* _What to do_
Scan the records below for the line containing "pieces_ok false (join_groups sep (f" and the line containing "literals. *)". Copy both, plus every line between, exactly.

* _Given information_
(* ===== verification/SqlScan.v ===== *)
(** * Scanning a statement for its literals

    What the database makes of the text it receives, as far as string
    literals go: [sql_scan] splits a statement into its skeleton (the text
    with every literal replaced by [?]) and the values of its literals, in
    order.  A statement assembled from pieces, raw text and quoted
    literals, scans into the skeleton and the literals of its pieces
    ([scan_render]); the theorems of [Injection] describe each statement of
    the class by its pieces. *)

From S2P Require Import Prelude PyValue Escaper.

(** ** The scanner *)

(** Where the scanner is: outside any literal, inside one (with the value
    read so far), or just after a quote inside one, which closes the
    literal unless another quote follows. *)
Inductive scan_mode : Type :=
| Outside
| Inside (cur : string)
| Pending (cur : string).

Record scan : Type := {
  skel : string;
  lits : list string;
  mode : scan_mode
}.

Definition scan_step (s : scan) (c : ascii) : scan :=
  match mode s with
  | Outside =>
      if Ascii.eqb c "'"
      then {| skel := skel s +:+ "?"; lits := lits s; mode := Inside "" |}
      else {| skel := skel s +:+ String c ""; lits := lits s; mode := Outside |}
  | Inside cur =>
      if Ascii.eqb c "'"
      then {| skel := skel s; lits := lits s; mode := Pending cur |}
      else {| skel := skel s; lits := lits s; mode := Inside (cur +:+ String c "") |}
  | Pending cur =>
      if Ascii.eqb c "'"
      then {| skel := skel s; lits := lits s; mode := Inside (cur +:+ "'") |}
      else {| skel := skel s +:+ String c ""; lits := lits s ++ [cur]; mode := Outside |}
  end.

Fixpoint scan_run (s : scan) (t : string) : scan :=
  match t with
  | EmptyString => s
  | String c t' => scan_run (scan_step s c) t'
  end.

(** The result at the end of the text: a pending literal is closed, an
    open one is an error. *)
Definition scan_end (s : scan) : option (string * list string) :=
  match mode s with
  | Outside => Some (skel s, lits s)
  | Pending cur => Some (skel s, lits s ++ [cur])
  | Inside _ => None
  end.

Definition scan_start : scan := {| skel := ""; lits := []; mode := Outside |}.

Definition sql_scan (t : string) : option (string * list string) :=
  scan_end (scan_run scan_start t).

(** ** Pieces *)

(** A piece of a statement: text put in as it is, or a value put in as a
    quoted literal. *)
Inductive piece : Type :=
| Raw (t : string)
| Lit (v : string).

Definition piece_text (p : piece) : string :=
  match p with
  | Raw t => t
  | Lit v => sql_quote v
  end.

Definition piece_skel (p : piece) : string :=
  match p with
  | Raw t => t
  | Lit _ => "?"
  end.

Definition piece_lits (p : piece) : list string :=
  match p with
  | Raw _ => []
  | Lit v => [v]
  end.

(** The text, the skeleton and the literals of a list of pieces. *)
Definition render (ps : list piece) : string :=
  foldr (fun p t => piece_text p +:+ t) "" ps.

Definition render_skel (ps : list piece) : string :=
  foldr (fun p t => piece_skel p +:+ t) "" ps.

Definition render_lits (ps : list piece) : list string := ps ≫= piece_lits.

(** Groups of pieces with the separator [sep] between them: the pieces
    of [sep.join(...)]. *)
Fixpoint join_groups (sep : string) (gs : list (list piece)) : list piece :=
  match gs with
  | [] => []
  | [g] => g
  | g :: gs' => g ++ Raw sep :: join_groups sep gs'
  end.

(** A list of pieces scans piece by piece when its raw text holds no quote
    and every literal is followed by nothing or by raw text that is not
    empty.  [after_lit] tells whether the piece before was a literal. *)
Fixpoint pieces_ok (after_lit : bool) (ps : list piece) : bool :=
  match ps with
  | [] => true
  | Raw t :: ps' =>
      negb (Str.mem "'" t) && negb (after_lit && bool_decide (t = ""))
      && pieces_ok false ps'
  | Lit _ :: ps' => negb after_lit && pieces_ok true ps'
  end.

(** ** The scanner on text and on literals *)

Lemma scan_run_app (s : scan) (t u : string) :
  scan_run s (t +:+ u) = scan_run (scan_run s t) u.
Proof.
  revert s. induction t as [|c t IH]; intros s; [done|].
  rewrite Str.app_cons. simpl. apply IH.
Qed.

(** Text without a quote, read outside a literal, goes to the skeleton. *)
Lemma scan_run_raw (sk : string) (ls : list string) (t : string) :
  Str.mem "'" t = false ->
  scan_run {| skel := sk; lits := ls; mode := Outside |} t
  = {| skel := sk +:+ t; lits := ls; mode := Outside |}.
Proof.
  revert sk. induction t as [|c t IH]; intros sk; simpl.
  { by rewrite Str.app_nil_r. }
  unfold scan_step. simpl. destruct (Ascii.eqb c "'"); [done|]. intros Ht.
  rewrite IH by done. by rewrite Str.app_assoc.
Qed.

(** Text without a quote that is not empty closes a pending literal. *)
Lemma scan_run_raw_pending (sk : string) (ls : list string) (cur t : string) :
  Str.mem "'" t = false -> t <> "" ->
  scan_run {| skel := sk; lits := ls; mode := Pending cur |} t
  = {| skel := sk +:+ t; lits := ls ++ [cur]; mode := Outside |}.
Proof.
  destruct t as [|c t]; [done|]. simpl. intros Ht _.
  unfold scan_step. simpl. destruct (Ascii.eqb c "'"); [done|].
  rewrite scan_run_raw by done. by rewrite Str.app_assoc.
Qed.

(** Inside a literal, the doubled quotes of a value are read as the
    value. *)
Lemma scan_run_inside (sk : string) (ls : list string) (cur v : string) :
  scan_run {| skel := sk; lits := ls; mode := Inside cur |} (re_sub_char "'" "''" v)
  = {| skel := sk; lits := ls; mode := Inside (cur +:+ v) |}.
Proof.
  revert cur. induction v as [|c v IH]; intros cur; simpl.
  { by rewrite Str.app_nil_r. }
  destruct (decide (c = "'"%char)) as [->|Hc].
  - rewrite re_sub_char_hit, scan_run_app. simpl. unfold scan_step. simpl.
    rewrite IH. by autorewrite with str.
  - rewrite re_sub_char_miss by done. simpl. unfold scan_step. simpl.
    apply Ascii.eqb_neq in Hc. rewrite Hc, IH. by autorewrite with str.
Qed.

(** A quoted literal read outside a literal: a placeholder in the
    skeleton, and the value pending. *)
Lemma scan_run_quote (sk : string) (ls : list string) (v : string) :
  scan_run {| skel := sk; lits := ls; mode := Outside |} (sql_quote v)
  = {| skel := sk +:+ "?"; lits := ls; mode := Pending v |}.
Proof.
  unfold sql_quote. rewrite Str.app_cons, Str.app_nil_l. simpl.
  unfold scan_step at 1. simpl. rewrite scan_run_app, scan_run_inside. simpl.
  unfold scan_step. simpl. by autorewrite with str.
Qed.

(** ** Scanning a list of pieces *)

(** The mode the scanner is in after a piece. *)
Definition mode_after (after_lit : bool) (cur : string) : scan_mode :=
  if after_lit then Pending cur else Outside.

Lemma render_cons (p : piece) (ps : list piece) :
  render (p :: ps) = piece_text p +:+ render ps.
Proof. reflexivity. Qed.

Lemma render_skel_cons (p : piece) (ps : list piece) :
  render_skel (p :: ps) = piece_skel p +:+ render_skel ps.
Proof. reflexivity. Qed.

Lemma render_lits_cons (p : piece) (ps : list piece) :
  render_lits (p :: ps) = piece_lits p ++ render_lits ps.
Proof. reflexivity. Qed.

Lemma scan_end_pieces (sk : string) (ls : list string) (after_lit : bool)
    (cur : string) (ps : list piece) :
  pieces_ok after_lit ps = true ->
  scan_end (scan_run {| skel := sk; lits := ls; mode := mode_after after_lit cur |}
                     (render ps))
  = Some (sk +:+ render_skel ps,
          ls ++ (if after_lit then [cur] else []) ++ render_lits ps).
Proof.
  revert sk ls after_lit cur.
  induction ps as [|[t|v] ps IH]; intros sk ls after_lit cur Hok.
  - destruct after_lit; cbn; by rewrite Str.app_nil_r, ?app_nil_r.
  - cbn [pieces_ok] in Hok. apply andb_prop in Hok as [[Hq He]%andb_prop Hok].
    apply negb_true_iff in Hq.
    rewrite render_cons, render_skel_cons, render_lits_cons, scan_run_app.
    cbn [piece_text piece_skel piece_lits]. destruct after_lit; cbn [mode_after].
    + apply negb_true_iff, bool_decide_eq_false in He.
      rewrite scan_run_raw_pending by done.
      rewrite (IH _ _ false "") by done. cbn [app].
      by rewrite Str.app_assoc, <- app_assoc.
    + rewrite scan_run_raw by done. rewrite (IH _ _ false "") by done.
      by rewrite Str.app_assoc.
  - cbn [pieces_ok] in Hok. apply andb_prop in Hok as [Ha Hok].
    apply negb_true_iff in Ha. subst after_lit.
    rewrite render_cons, render_skel_cons, render_lits_cons, scan_run_app.
    cbn [piece_text piece_skel piece_lits mode_after]. rewrite scan_run_quote.
    rewrite (IH _ _ true v) by done. by rewrite Str.app_assoc.
Qed.

(** A statement made of well-placed pieces scans into the skeleton and the
    literals of its pieces. *)
Lemma scan_render (ps : list piece) :
  pieces_ok false ps = true ->
  sql_scan (render ps) = Some (render_skel ps, render_lits ps).
Proof. intros Hok. apply (scan_end_pieces "" [] false "" ps Hok). Qed.

(** ** Pieces and joins *)

Lemma render_app (ps qs : list piece) : render (ps ++ qs) = render ps +:+ render qs.
Proof.
  induction ps as [|p ps IH]; [done|]. simpl. by rewrite IH, Str.app_assoc.
Qed.

Lemma render_skel_app (ps qs : list piece) :
  render_skel (ps ++ qs) = render_skel ps +:+ render_skel qs.
Proof.
  induction ps as [|p ps IH]; [done|]. simpl. by rewrite IH, Str.app_assoc.
Qed.

Lemma render_lits_app (ps qs : list piece) :
  render_lits (ps ++ qs) = render_lits ps ++ render_lits qs.
Proof. apply bind_app. Qed.

Lemma join_groups_cons2 (sep : string) (g h : list piece) (gs : list (list piece)) :
  join_groups sep (g :: h :: gs) = g ++ Raw sep :: join_groups sep (h :: gs).
Proof. reflexivity. Qed.

(** A join of texts is the text of the joined groups. *)
Lemma render_join (sep : string) (gs : list (list piece)) :
  render (join_groups sep gs) = String.concat sep (render <$> gs).
Proof.
  induction gs as [|g [|h gs] IH]; [done..|].
  rewrite join_groups_cons2, render_app, render_cons, IH. reflexivity.
Qed.

Lemma render_skel_join (sep : string) (gs : list (list piece)) :
  render_skel (join_groups sep gs) = String.concat sep (render_skel <$> gs).
Proof.
  induction gs as [|g [|h gs] IH]; [done..|].
  rewrite join_groups_cons2, render_skel_app, render_skel_cons, IH. reflexivity.
Qed.

Lemma render_lits_join (sep : string) (gs : list (list piece)) :
  render_lits (join_groups sep gs) = gs ≫= render_lits.
Proof.
  induction gs as [|g [|h gs] IH]; [done|simpl; by rewrite app_nil_r|].
  rewrite join_groups_cons2, render_lits_app, render_lits_cons, IH. reflexivity.
Qed.

(** ** Well-placed pieces *)

(** Raw text that holds no quote is well placed after raw text. *)
Lemma pieces_ok_raw (t : string) (ps : list piece) :
  Str.mem "'" t = false -> pieces_ok false ps = true ->
  pieces_ok false (Raw t :: ps) = true.
Proof. intros Ht Hps. cbn [pieces_ok]. by rewrite Ht, Hps. Qed.

(** Pieces that are well placed after a literal are well placed anywhere. *)
Lemma pieces_ok_weaken (ps : list piece) :
  pieces_ok true ps = true -> pieces_ok false ps = true.
Proof.
  destruct ps as [|[t|v] ps]; simpl; [done| |done].
  intros [[-> _]%andb_prop ->]%andb_prop. reflexivity.
Qed.

Lemma pieces_ok_app (after_lit : bool) (ps qs : list piece) :
  pieces_ok after_lit ps = true -> pieces_ok true qs = true ->
  pieces_ok after_lit (ps ++ qs) = true.
Proof.
  revert after_lit. induction ps as [|[t|v] ps IH]; intros after_lit Hps Hqs.
  - destruct after_lit; [done|]. by apply pieces_ok_weaken.
  - cbn [pieces_ok app] in *. apply andb_prop in Hps as [-> Hps]. by apply IH.
  - cbn [pieces_ok app] in *. apply andb_prop in Hps as [-> Hps]. by apply IH.
Qed.

(** Groups that are well placed after raw text stay so when joined with a
    separator that is not empty and holds no quote. *)
Lemma pieces_ok_join (sep : string) (gs : list (list piece)) :
  Str.mem "'" sep = false -> sep <> "" ->
  Forall (fun g => pieces_ok false g = true) gs ->
  pieces_ok false (join_groups sep gs) = true.
Proof.
  intros Hq He Hgs. induction Hgs as [|g gs Hg Hgs IH]; [done|].
  destruct gs as [|h gs]; [done|].
  rewrite join_groups_cons2. apply pieces_ok_app; [done|].
  cbn [pieces_ok]. rewrite Hq, IH. by rewrite bool_decide_eq_false_2.
Qed.

(** ** Joins of the groups of a list *)

Section join_map.
Context {A : Type} (sep : string) (f : A -> list piece).

Lemma render_join_map (g : A -> string) (l : list A) :
  (forall x, render (f x) = g x) ->
  render (join_groups sep (f <$> l)) = String.concat sep (g <$> l).
Proof.
  intros Hg. rewrite render_join, <- list_fmap_compose. f_equal.
  apply list_fmap_ext. intros _ x _. apply Hg.
Qed.

Lemma render_skel_join_map (g : A -> string) (l : list A) :
  (forall x, render_skel (f x) = g x) ->
  render_skel (join_groups sep (f <$> l)) = String.concat sep (g <$> l).
Proof.
  intros Hg. rewrite render_skel_join, <- list_fmap_compose. f_equal.
  apply list_fmap_ext. intros _ x _. apply Hg.
Qed.

Lemma render_lits_join_map (g : A -> list string) (l : list A) :
  (forall x, render_lits (f x) = g x) ->
  render_lits (join_groups sep (f <$> l)) = l ≫= g.
Proof.
  intros Hg. rewrite render_lits_join, list_fmap_bind.
  apply list_bind_ext; [|done]. intros x. apply Hg.
Qed.

Lemma pieces_ok_join_map (l : list A) :
  Str.mem "'" sep = false -> sep <> "" ->
  Forall (fun x => pieces_ok false (f x) = true) l ->
  pieces_ok false (join_groups sep (f <$> l)) = true.
Proof. intros Hq He Hl. apply pieces_ok_join; [done..|]. by apply Forall_fmap. Qed.

End join_map.

(** Raw texts that hold no quote and are not empty are well placed
    anywhere. *)
Lemma pieces_ok_raws (ts : list string) :
  Forall (fun t => Str.mem "'" t = false /\ t <> "") ts ->
  pieces_ok true (Raw <$> ts) = true.
Proof.
  intros Hts. induction Hts as [|t ts [Hq He] Hts IH]; [done|].
  cbn [fmap list_fmap pieces_ok]. rewrite Hq, (bool_decide_eq_false_2 _ He).
  by apply pieces_ok_weaken.
Qed.

Lemma render_raws (ts : list string) : render (Raw <$> ts) = String.concat "" ts.
Proof.
  induction ts as [|t [|u ts] IH]; [done|simpl; by autorewrite with str|].
  change (Raw <$> t :: u :: ts) with (Raw t :: (Raw <$> u :: ts)).
  by rewrite render_cons, IH, Str.concat_cons2.
Qed.

Lemma render_skel_raws (ts : list string) : render_skel (Raw <$> ts) = render (Raw <$> ts).
Proof.
  induction ts as [|t ts IH]; [done|].
  by rewrite fmap_cons, render_cons, render_skel_cons, IH.
Qed.

Lemma render_lits_raws (ts : list string) : render_lits (Raw <$> ts) = [].
Proof. by induction ts. Qed.

(** A statement described by pieces scans to their skeleton and their
    literals. *)
Lemma scan_pieces (ps : list piece) (q sk : string) (ls : list string) :
  render ps = q -> pieces_ok false ps = true ->
  render_skel ps = sk -> render_lits ps = ls ->
  sql_scan q = Some (sk, ls).
Proof. intros <- Hok <- <-. by apply scan_render. Qed.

* _Output for this task_
  pieces_ok false (join_groups sep (f <$> l)) = true.
Proof. intros Hq He Hl. apply pieces_ok_join; [done..|]. by apply Forall_fmap. Qed.

End join_map.

(** Raw texts that hold no quote and are not empty are well placed
    anywhere. *)
Lemma pieces_ok_raws (ts : list string) :
  Forall (fun t => Str.mem "'" t = false /\ t <> "") ts ->
  pieces_ok true (Raw <$> ts) = true.
Proof.
  intros Hts. induction Hts as [|t ts [Hq He] Hts IH]; [done|].
  cbn [fmap list_fmap pieces_ok]. rewrite Hq, (bool_decide_eq_false_2 _ He).
  by apply pieces_ok_weaken.
Qed.

Lemma render_raws (ts : list string) : render (Raw <$> ts) = String.concat "" ts.
Proof.
  induction ts as [|t [|u ts] IH]; [done|simpl; by autorewrite with str|].
  change (Raw <$> t :: u :: ts) with (Raw t :: (Raw <$> u :: ts)).
  by rewrite render_cons, IH, Str.concat_cons2.
Qed.

Lemma render_skel_raws (ts : list string) : render_skel (Raw <$> ts) = render (Raw <$> ts).
Proof.
  induction ts as [|t ts IH]; [done|].
  by rewrite fmap_cons, render_cons, render_skel_cons, IH.
Qed.

Lemma render_lits_raws (ts : list string) : render_lits (Raw <$> ts) = [].
Proof. by induction ts. Qed.

(** A statement described by pieces scans to their skeleton and their
    literals. *)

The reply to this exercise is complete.